Le gouvernement koweïtien a approuvé samedi un amendement contesté de la loi électorale et fixé les élections législatives anticipées au 1er décembre, au grand dam de l'opposition qui a dénoncé une «journée noire» et appelé à des manifestations.

«Le cabinet a approuvé un décret sur l'amendement de l'article 2 de la loi électorale portant sur le système de vote et un autre décret invitant les Koweïtiens à élire une nouvelle assemblée nationale le 1er décembre», a annoncé un communiqué publié à l'issue d'une réunion extraordinaire du gouvernement.

Il s'agira des deuxièmes élections législatives cette année et des cinquièmes à se tenir depuis 2006 dans cet émirat pétrolier secoué par des crises à répétition entre l'exécutif et le législatif.

«J'appelle chaque Koweïtien à déchirer la page du 1er décembre de son calendrier et à la jeter à la poubelle. C'est une journée noire dans l'histoire politique du Koweït», a affirmé l'ancien député Mussallam al-Barrak, un dirigeant de l'opposition, sur son compte Twitter.

L'émir, cheikh Sabah al-Ahmad al-Sabah, avait ordonné vendredi au gouvernement de modifier la loi électorale, une décision dénoncée par l'opposition comme une «déclaration de guerre».

L'opposition islamiste et nationaliste a appelé à manifester dimanche, après l'annonce de la décision de l'émir, estimant qu'il s'agissait d'une tentative du pouvoir de faire élire une assemblée qui lui est acquise.

La manifestation, placée sous le slogan «la dignité d'une nation», est prévue tard dimanche devant le Palais Seif abritant les bureaux de l'émir, du prince héritier et du gouvernement situé en bord de mer, selon les organisateurs.

«Force et fermeté»

Dans une ferme mise en garde, le ministère de l'Intérieur a prévenu samedi dans un communiqué qu'il n'autoriserait aucun «sit-in, rassemblement, marche, regroupement ou campement» dans «aucun lieu autre que la place sur laquelle se trouve le Parlement».

Le ministère a également indiqué qu'il réagirait avec «force et fermeté» à «tout acte de violence, d'émeutes, ou tentatives d'incitation à la violence (...) portant atteinte à la sécurité nationale».

Des médias koweïtiens ont rapporté samedi que le ministère de l'Intérieur avait mis en alerte les forces de sécurité et de police.

Dans un communiqué publié à l'issue d'une réunion d'urgence, l'opposition a accusé samedi soir le «régime» de vouloir instaurer «un pouvoir répressif autocratique».

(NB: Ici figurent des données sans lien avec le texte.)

(** What a turn does not move is still there. *)
Lemma turned_present (x : pyobj) (rest : list pyobj) (done : list string)
    (tl : list event) (w w' : World) (f : string) :
  turned x rest done tl w w' → f ∉ done → present w f → present w' f.
Proof.
  intros [_ _ _ _ Hf Ht _ Hg _ _ _ _ Hp _] Hout. unfold present.
  rewrite Hp. destruct (decide (f = tar_fp w)) as [->|Hne].
  - intros Hs. by destruct (Ht Hout Hs).
  - rewrite Hf. rewrite decide_False; [done | tauto].
Qed.

Lemma turn_sentinel (rest : list pyobj) (w : World) :
  daemon w = Some Running →
  items (queue w) = sentinel :: rest →
  unfinished (queue w) ≠ 0 →
  daemon (daemon_turn w) = Some Exiting
  ∧ trace (daemon_turn w)
    = trace w ++ [EvGet sentinel; EvClose; EvDone sentinel]
  ∧ items (queue (daemon_turn w)) = rest.
Proof.
  intros Hrun Hitems Hnz.
  destruct (daemon_turn_running w _ rest Hrun Hitems)
    as (done & tl & [Hend _ _ _ _ _ _ _ _ Htr Hi _ _ _]).
  destruct Hend as [n Hne|n Hx Hn Hn' Hd|fl e Hne|Hx Hz]; done.
Qed.

Lemma exiting_settles (m : nat) (w : World) :
  daemon w = Some Exiting →
  trace (Nat.iter m daemon_turn w) = trace w
  ∧ queue (Nat.iter m daemon_turn w) = queue w.
Proof.
  intros Hex. destruct m as [|m]; [done |].
  rewrite Nat.iter_succ_r.
  assert (daemon_turn w = with_daemon (Some Returned) w) as ->.
  { unfold daemon_turn. by rewrite Hex. }
  rewrite dead_iter; [done |]. by exists Returned.
Qed.
Definition onPatrol (b : Entity.t) : Prop :=
  exists (n : Z) (right : bool),
    0 <= n <= 350
    /\ Entity.X b = float64_of_int (2 * n)
    /\ Entity.VelocityX b = speedOf right
    /\ (n = 0 -> right = true) /\ (n = 350 -> right = false)
    /\ Entity.Y b = 50%float /\ Entity.Width b = 100 /\ Entity.Height b = 80.

Definition bossPatrols (r : GameRoom.t) : Prop :=
  forall b, GameRoom.Boss r = Some b -> onPatrol b.

(** The boss is within the screen, [0, 800], from side to side. *)
Definition bossOnScreen (b : Entity.t) : Prop :=
  fle 0 (Entity.X b) = true
  /\ fle (Entity.X b + float64_of_int (Entity.Width b))%float 800 = true.

(** The next stop of the patrol after the stop [n], and the direction
    there. *)
Definition nextStop (n : Z) (right : bool) : Z * bool :=
  let n' := if right then n + 1 else n - 1 in
  (n', if (n' <=? 0) || (350 <=? n') then negb right else right).

(** A boss at the stop [n] of the patrol. *)
Definition bossAt (n : Z) (right : bool) : Entity.t :=
  Entity.mk "boss" boss (float64_of_int (2 * n)) 50 (speedOf right) 0 100 80 100.

(** The test that one step of [patrolled] takes the boss from the stop
    [n] to the next stop, on screen. *)
Definition patrolStepOK (n : Z) (right : bool) : bool :=
  let b := patrolled (bossAt n right) in
  let n' := fst (nextStop n right) in
  let right' := snd (nextStop n right) in
  PrimFloat.Leibniz.eqb (Entity.X b) (float64_of_int (2 * n'))
  && PrimFloat.Leibniz.eqb (Entity.VelocityX b) (speedOf right')
  && fle 0 (float64_of_int (2 * n))
  && fle (float64_of_int (2 * n) + float64_of_int 100)%float 800.
(** C2. Take any run of [with lockfile(...) as lock: block] whose loop has
    ended. If a lock was obtained and the block comes to an end, by falling
    off its end, by a [return] or by an exception, then what follows the block
    is one call of [close] on that lock, from the state in which the block
    ended, and nothing else: the scope's system calls are the loop's, the
    block's and those of that single call, the final state is the one that
    call leaves, and the block's outcome stands unless that call raises. If no
    lock was obtained the scope ends where the block (or [raise error]) ends,
    and no release takes place. *)
Theorem C2_release_exactly_once {R} path max_retries retry_delay shared error
    (block : option nat → M R) s lock s1 t1 :
  lockfile_acquire path max_retries retry_delay shared s = (Val lock, s1, t1) →
  match lock with
  | Some l =>
      ∀ r2 s2 t2, block (Some l) s1 = (r2, s2, t2) → r2 ≠ Hang →
        lockfile path max_retries retry_delay shared error block s
        = (after_release r2 (result (LockFile_close l s2)),
           final (LockFile_close l s2),
           t1 ++ t2 ++ trace (LockFile_close l s2))
  | None =>
      ∀ r2 s2 t2,
        (if truthy error then py_raise error else block None) s1 = (r2, s2, t2) →
        lockfile path max_retries retry_delay shared error block s
        = (r2, s2, t1 ++ t2)
  end.
Proof.
  intros Hacq. destruct lock as [l|].
  - intros r2 s2 t2. by apply lockfile_held.
  - intros r2 s2 t2 Hb.
    rewrite (lockfile_unavailable _ _ _ _ _ _ _ _ _ Hacq). by rewrite Hb.
Qed.

(** The three ways out of the block, on a free lock: each run ends with the
    same single release. *)
Example release_on_every_exit :
  let scope (exit : M Completion) :=
    lockfile (VStr "P") 0 1 false VNone (λ _, exit) s_empty in
  let released := [EvRemove "P.lock" true; EvClose 0%nat] in
  let acquired := [EvOpen "P.lock" 0%nat; EvFlock 0%nat _exclusive true] in
  (result (scope (ret Normal)) = Val Normal
   ∧ trace (scope (ret Normal)) = acquired ++ released)
  ∧ (result (scope (ret (Return (VInt 1)))) = Val (Return (VInt 1))
     ∧ trace (scope (ret (Return (VInt 1)))) = acquired ++ released)
  ∧ (result (scope (raise (Raised (VExc "ValueError"))))
     = Exc (Raised (VExc "ValueError"))
     ∧ trace (scope (raise (Raised (VExc "ValueError")))) = acquired ++ released).
Proof. by vm_compute. Qed.

Lemma C2_release_exactly_once_witness :
  lockfile (VStr "P") 0 1 false VNone
    (λ _, raise (Raised (VExc "ValueError")) : M Completion) s_empty
  = (after_release (Exc (Raised (VExc "ValueError")))
       (result (LockFile_close 0%nat s_held)),
     final (LockFile_close 0%nat s_held),
     [EvOpen "P.lock" 0%nat; EvFlock 0%nat _exclusive true] ++ []
     ++ trace (LockFile_close 0%nat s_held)).
Proof.
  apply (C2_release_exactly_once (VStr "P") 0 1 false VNone
           (λ _, raise (Raised (VExc "ValueError")) : M Completion)
           s_empty (Some 0%nat) s_held
           [EvOpen "P.lock" 0%nat; EvFlock 0%nat _exclusive true]).
  - vm_compute. reflexivity.
  - reflexivity.
  - discriminate.
Defined.
(** Five samples: too few for the two splits. *)
Definition five : Bunch :=
  mkBunch
    [Sample.setosa; Sample.versicolor; Sample.virginica;
     Sample.setosa; Sample.versicolor]
    [0; 1; 2; 0; 1] names.

(** Three samples and two labels. *)
Definition mismatched : Bunch :=
  mkBunch [Sample.setosa; Sample.versicolor; Sample.virginica] [0; 1] names.

(** Seven samples of mixed classes. *)
Definition seven : Bunch :=
  mkBunch
    [Sample.setosa; Sample.versicolor; Sample.virginica; Sample.setosa;
     Sample.versicolor; Sample.virginica; Sample.setosa]
    [0; 1; 2; 0; 1; 2; 0] names.

(** The first five rows of the sample frame. *)
Definition frame5 : DataFrame :=
  mkDataFrame (columns Sample.frame) (take 5 (rows Sample.frame)).

Definition five_env : Environment := with_dataset five.
Definition seven_env : Environment := with_dataset seven.
Definition mismatched_env : Environment := with_dataset mismatched.

Definition world (b : Bunch) : World (env := with_dataset b) :=
  mkWorld (env := with_dataset b) 0%nat ∅ ∅ [].

End SampleSmall.

(** ** Properties *)

(** The literals are the doubles nearest to 1/5 and 1/2, and the sizes cell 4
    computes for the dataset are 120 and 30, then 15 and 15. *)
Lemma lit_0_2_nearest :
  Float64.div Float64.lit_1 (S754_finite false 5 0) = Float64.lit_0_2.
Proof. vm_compute. reflexivity. Qed.

Lemma lit_0_5_nearest :
  Float64.div Float64.lit_1 (S754_finite false 2 0) = Float64.lit_0_5.
Proof. vm_compute. reflexivity. Qed.
(** Two entries of the sorted list stand in strictly ascending order of
    count, or have one count and stand in their input order (the input being
    taken from its end, each entry going in front of its equals). *)
Lemma precedes_fill (a b : cell * nat) (l : list (cell * nat)) :
  precedes a b (fill l) ->
  (snd a < snd b)%nat \/ (snd a = snd b /\ precedes a b l).
Proof.
  revert a b; induction l as [| x t IH]; simpl; intros a b H; [contradiction |].
  apply precedes_insert in H.
  - destruct H as [Hp | [(-> & Hb & Hle) | (-> & Ha & Hlt)]].
    + destruct (IH a b Hp) as [Hlt | [Heq Hab]]; [left; exact Hlt |].
      right. split; [exact Heq | right; exact Hab].
    + apply (proj1 (In_fill b t)) in Hb.
      destruct (Nat.eq_dec (snd x) (snd b)) as [Heq | Hne]; [| left; lia].
      right. split; [exact Heq |]. left. split; [reflexivity | exact Hb].
    + left. exact Hlt.
  - intros u v Huv. destruct (IH u v Huv) as [Hlt | [Heq _]]; lia.
Qed.

(** In the descending sort an entry stands before another when its count is
    strictly larger, or when the counts are equal and it stood after the
    other in the input. *)
Lemma precedes_sort_values_descending (a b : cell * nat) (l : list (cell * nat)) :
  precedes a b (sort_values_descending l) ->
  (snd b < snd a)%nat \/ (snd a = snd b /\ precedes b a l).
Proof.
  rewrite sort_values_descending_fill, precedes_rev. intros H.
  destruct (precedes_fill b a l H) as [Hlt | [Heq Hab]]; auto.
Qed.



(** ** Identity of values *)




Lemma cell_same_isna (a b : cell) :
  cell_same a b = true -> isna a = isna b.
Proof. destruct a, b; simpl; try discriminate; reflexivity. Qed.

(** ** The frequency table *)












(** ** The top species *)

(** C6: for a table, a column of it and any n, the top counts are returned;
    they are at most n entries, no entry has a larger count than an entry
    before it, and a table without rows gives no entry. *)
Theorem top_categorical_counts_bounded (df : DataFrame) (column : string)
  (n j : nat) :
  position column (columns df) = Some j ->
  exists r,
    top_categorical_counts df column n = Ok r /\
    (length r <= n)%nat /\
    (forall i k x y, (i < k)%nat ->
       nth_error r i = Some x -> nth_error r k = Some y ->
       (snd y <= snd x)%nat) /\
    (rows df = [] -> r = []).
Proof.
  intros Hj. unfold top_categorical_counts, getitem. rewrite Hj. simpl.
  eexists. split; [reflexivity |]. unfold head. split; [apply firstn_le_length |].
  split.
  - intros i k x y Hik Hx Hy.
    pose proof (nth_error_precedes _ i k x y Hik Hx Hy) as H.
    apply precedes_firstn, precedes_sort_values_descending in H.
    destruct H as [Hlt | [Heq _]]; lia.
  - intros ->. simpl. destruct n; reflexivity.
Qed.

Lemma top_categorical_counts_bounded_witness :
  position species (columns sample_species) = Some 1%nat /\
  exists r,
    top_categorical_counts sample_species species 2 = Ok r /\
    (length r <= 2)%nat /\
    (forall i k x y, (i < k)%nat ->
       nth_error r i = Some x -> nth_error r k = Some y ->
       (snd y <= snd x)%nat) /\
    (rows sample_species = [] -> r = []).
Proof.
  split; [reflexivity |].
  apply (top_categorical_counts_bounded sample_species species 2 1).
  reflexivity.
Defined.

Lemma occurrences_dropna (k : cell) (vals : list cell) :
  isna k = false -> occurrences k (dropna vals) = occurrences k vals.
Proof.
  intros Hk. unfold occurrences, dropna.
  induction vals as [| v t IH]; simpl; [reflexivity |].
  destruct (isna v) eqn:Ev; simpl.
  - destruct (cell_same k v) eqn:E; [| exact IH].
    apply cell_same_isna in E. congruence.
  - destruct (cell_same k v); simpl; rewrite IH; reflexivity.
Qed.





(** With the counts A:5, B:5, C:3 the species A and B are both listed before
    C. *)
Lemma larger_counts_listed_first :
  exists r, top_10_species sample_species = Ok r /\
    precedes (StrV "A", 5%nat) (StrV "C", 3%nat) r /\
    precedes (StrV "B", 5%nat) (StrV "C", 3%nat) r.
Proof.
  eexists. split; [vm_compute; reflexivity |]. simpl. auto 10.
Qed.

(* ===================================================================== *)
(** * Further properties of the code *)
(* ===================================================================== *)

(** ** filter_by_type_strain *)

Lemma filter_by_type_strain_Ok (df d : DataFrame) (v : cell) :
  filter_by_type_strain df v = Ok d ->
  exists j, position is_type_strain_header (columns df) = Some j /\
            d = rows_where j v df.
Proof.
  intros H.
  destruct (position is_type_strain_header (columns df)) as [j |] eqn:Hj.
  - rewrite (filter_by_type_strain_rows df v j Hj) in H. injection H as <-.
    exists j. split; reflexivity.
  - unfold filter_by_type_strain, getitem in H. rewrite Hj in H. discriminate H.
Qed.

Lemma filter_twice {A : Type} (f g : A -> bool) (l : list A) :
  filter g (filter f l) = filter (fun x => f x && g x) l.
Proof.
  induction l as [| x t IH]; simpl; [reflexivity |].
  destruct (f x); simpl; [destruct (g x) |]; rewrite IH; reflexivity.
Qed.

(** X1: filtering is idempotent: a table already filtered for a value comes
    back unchanged from the filter for that value. *)
Theorem filter_by_type_strain_idempotent (df d : DataFrame) (v : cell) :
  filter_by_type_strain df v = Ok d ->
  filter_by_type_strain d v = Ok d.
Proof.
  intros H. apply filter_by_type_strain_Ok in H. destruct H as (j & Hj & ->).
  rewrite (filter_by_type_strain_rows (rows_where j v df) v j Hj).
  unfold rows_where. simpl. f_equal. f_equal.
  rewrite filter_twice. apply filter_ext. intros r.
  destruct (cell_eqb (cell_at j r) v); reflexivity.
Qed.

Lemma filter_by_type_strain_idempotent_witness :
  filter_by_type_strain sample_prod (IntV 1) = Ok (rows_where 2 (IntV 1) sample_prod) /\
  filter_by_type_strain (rows_where 2 (IntV 1) sample_prod) (IntV 1)
    = Ok (rows_where 2 (IntV 1) sample_prod).
Proof.
  split; [reflexivity |].
  apply (filter_by_type_strain_idempotent sample_prod _ (IntV 1)). reflexivity.
Defined.

(** A cell equals at most one integer. *)
Lemma cell_eqb_int_exclusive (c : cell) (a b : Z) :
  a <> b -> cell_eqb c (IntV a) = true -> cell_eqb c (IntV b) = false.
Proof.
  intros Hab. destruct c as [| z | q | s]; simpl; try discriminate.
  - intros H. apply Z.eqb_eq in H. subst z. apply Z.eqb_neq. exact Hab.
  - intros H. apply Qeq_bool_iff in H.
    destruct (Qeq_bool q (inject_Z b)) eqn:E; [| reflexivity].
    apply Qeq_bool_iff in E. rewrite H in E.
    unfold Qeq in E. simpl in E. lia.
Qed.

(** X2: the filters for two different integers select disjoint rows: the
    table filtered for [a] and then for [b] has the columns and no row. *)
Theorem filter_by_type_strain_disjoint (df d : DataFrame) (a b : Z) :
  a <> b ->
  filter_by_type_strain df (IntV a) = Ok d ->
  filter_by_type_strain d (IntV b) = Ok (no_rows df).
Proof.
  intros Hab H. apply filter_by_type_strain_Ok in H. destruct H as (j & Hj & ->).
  rewrite (filter_by_type_strain_rows (rows_where j (IntV a) df) (IntV b) j Hj).
  unfold rows_where, no_rows. simpl. f_equal. f_equal.
  rewrite filter_twice.
  induction (rows df) as [| r t IH]; simpl; [reflexivity |].
  destruct (cell_eqb (cell_at j r) (IntV a)) eqn:Ha; simpl; [| exact IH].
  rewrite (cell_eqb_int_exclusive _ a b Hab Ha). exact IH.
Qed.

Lemma filter_by_type_strain_disjoint_witness :
  1%Z <> 0%Z /\
  filter_by_type_strain sample_prod (IntV 1) = Ok (rows_where 2 (IntV 1) sample_prod) /\
  filter_by_type_strain (rows_where 2 (IntV 1) sample_prod) (IntV 0)
    = Ok (no_rows sample_prod).
Proof.
  split; [discriminate |]. split; [reflexivity |].
  apply (filter_by_type_strain_disjoint sample_prod _ 1 0);
    [discriminate | reflexivity].
Defined.

(** ** load_and_clean_data *)

Lemma take_mask_position_None (keep : string -> bool) (label : string)
  (cols : list string) :
  position label cols = None ->
  position label (take_mask (map keep cols) cols) = None.
Proof.
  induction cols as [| c t IH]; simpl; intros H; [reflexivity |].
  destruct (String.eqb c label) eqn:E; [discriminate H |].
  destruct (position label t) as [j |]; [discriminate H |].
  unfold take_mask in *. simpl. destruct (keep c); simpl.
  - rewrite E, (IH eq_refl). reflexivity.
  - apply IH. reflexivity.
Qed.

Lemma position_injective (cols : list string) (a b : string) (j : nat) :
  position a cols = Some j -> position b cols = Some j -> a = b.
Proof.
  intros Ha Hb. apply position_nth_error in Ha, Hb. congruence.
Qed.

(** X3: the loader changes no other column: a column other than ID,
    is_type_strain_header and strain_number_header is, in the returned
    frame, the very Series read_csv read (and a label the file lacks is
    missing from the frame as well). *)
Theorem load_and_clean_data_other_columns (fs : files) (file_path : string)
  (df0 df : DataFrame) (label : string) :
  read_csv fs file_path dtype_mapping = Ok df0 ->
  load_and_clean_data fs file_path = Ok df ->
  label <> ID -> label <> is_type_strain_header ->
  label <> strain_number_header ->
  getitem df label = getitem df0 label.
Proof.
  intros Hread Hload Hid Hts Hsn.
  apply load_and_clean_data_Ok in Hload.
  destruct Hload as (f & data & j1 & j2 & j3 & Hf & Hdata & Hj1 & Hj2 & _ & ->).
  apply read_csv_Ok in Hread. destruct Hread as (f' & data' & Hf' & Hdata' & ->).
  assert (f' = f) by congruence. subst f'.
  assert (data' = data) by congruence. subst data'.
  unfold getitem. simpl.
  destruct (position label (header f)) as [j |] eqn:Hj.
  - assert (Hkept : kept label = true).
    { unfold kept. apply negb_true_iff, String.eqb_neq. exact Hsn. }
    destruct (take_mask_position kept label (header f) j Hkept Hj)
      as (j' & Hpos & Hcells).
    rewrite Hpos. f_equal. rewrite !map_map. simpl.
    apply map_ext. intros r. f_equal. rewrite Hcells. unfold cell_at. simpl.
    rewrite !nth_set_nth_other; [reflexivity | |].
    + intros ->. apply Hid. exact (position_injective _ _ _ _ Hj Hj1).
    + intros ->. apply Hts. exact (position_injective _ _ _ _ Hj Hj2).
  - rewrite (take_mask_position_None kept label (header f) Hj). reflexivity.
Qed.

Lemma load_and_clean_data_other_columns_witness :
  read_csv sample_files "metabolites/anti.csv" dtype_mapping
    = Ok {| columns := header anti_csv;
            rows := [ (0%nat, [NaN; StrV "Bacillus"; NaN; StrV "x"; StrV "s1"; IntV 1]) ] |} /\
  load_and_clean_data sample_files "metabolites/anti.csv" = Ok sample_anti /\
  species <> ID /\ species <> is_type_strain_header /\
  species <> strain_number_header /\
  getitem sample_anti species
    = getitem {| columns := header anti_csv;
                 rows := [ (0%nat, [NaN; StrV "Bacillus"; NaN; StrV "x"; StrV "s1"; IntV 1]) ] |}
              species.
Proof.
  split; [vm_compute; reflexivity |]. split; [vm_compute; reflexivity |].
  split; [discriminate |]. split; [discriminate |]. split; [discriminate |].
  apply (load_and_clean_data_other_columns sample_files "metabolites/anti.csv");
    [vm_compute; reflexivity | vm_compute; reflexivity
     | discriminate | discriminate | discriminate].
Defined.

Lemma take_mask_length {A B : Type} (m : list bool) (l1 : list A) (l2 : list B) :
  length l1 = length l2 -> length (take_mask m l1) = length (take_mask m l2).
Proof.
  unfold take_mask. rewrite !length_map.
  revert l1 l2; induction m as [| b m IH]; intros l1 l2 H; [reflexivity |].
  destruct l1 as [| x t1], l2 as [| y t2]; simpl in *; try discriminate;
    [reflexivity |].
  destruct b; simpl; [f_equal |]; apply IH; congruence.
Qed.

(** A frame returned by the loader is rectangular: every row has
    exactly one cell for each of the frame's columns. *)
Theorem load_and_clean_data_rectangular (fs : files) (file_path : string)
  (df : DataFrame) :
  load_and_clean_data fs file_path = Ok df -> rectangular df.
Proof.
  intros H. apply load_and_clean_data_Ok in H.
  destruct H as (f & data & j1 & j2 & j3 & _ & Hdata & _ & _ & _ & ->).
  unfold rectangular, loaded_frame, keep_columns, clean_column. simpl.
  rewrite !Forall_map. simpl. apply Forall_forall. intros [i cells] Hin. simpl.
  apply take_mask_length. rewrite !set_nth_length.
  apply in_combine_r in Hin.
  destruct (In_nth_error _ _ Hin) as (k & Hk).
  assert (Hlen : length data = length (records f))
    by exact (mapM_Ok_length _ _ _ Hdata).
  destruct (nth_error (records f) k) as [line |] eqn:Hline.
  - destruct (mapM_Ok_nth _ _ _ Hdata k line Hline) as (cells' & Hc' & Hconv).
    assert (cells' = cells) by congruence. subst cells'.
    apply convert_line_Ok in Hconv. destruct Hconv as (Hl & _).
    rewrite Hl. apply column_dtypes_length.
  - apply nth_error_None in Hline.
    assert (k < length data)%nat by (apply nth_error_Some; congruence). lia.
Qed.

Signé par plusieurs groupes de l'opposition, le communiqué accuse le pouvoir de susciter des crises, d'encourager la dilapidation des deniers publics, d'alimenter les divisions sectaires et tribales et de faire obstacle au développement du pays.

L'émir, qui avait dissous le Parlement le 7 octobre, avait affirmé avoir pris la décision de modifier la loi électorale pour «protéger l'unité nationale», le découpage existant contribuant à diviser le Koweït suivant des lignes confessionnelles et tribales.

Mais sa décision a immédiatement déclenché de vives réactions au sein de l'opposition, dont la majorité des formations et une cinquantaine de députés du Parlement dissous ont décidé de boycotter l'élection, encourageant la population à faire de même.

Les chefs des tribus bédouines, qui forment plus de la moitié de la population autochtone du Koweït, estimée à environ 1,2 million de personnes, ont également appelé au boycottage des élections.

«C'est une déclaration de guerre du régime contre la majorité du peuple koweïtien», a dénoncé l'ancien député islamiste Walid al-Tabtabaï sur Twitter.

La loi électorale, adoptée en 2006 après des manifestations organisées par l'opposition, divise le pays en cinq circonscriptions, chacune devant élire 10 députés.

Selon cette loi, chaque électeur peut voter pour un maximum de quatre candidats.

L'amendement proposé par le gouvernement veut réduire à un ou à deux le nombre de candidats que peut choisir un électeur.

Membre de l'OPEP (Organisation des pays producteurs de pétrole), le Koweït, première monarchie du Golfe à s'être dotée d'un Parlement élu en 1962, connaît des crises politiques à répétition depuis 2006. La dynastie des Al-Sabah règne sur cet émirat depuis plus de 250 ans.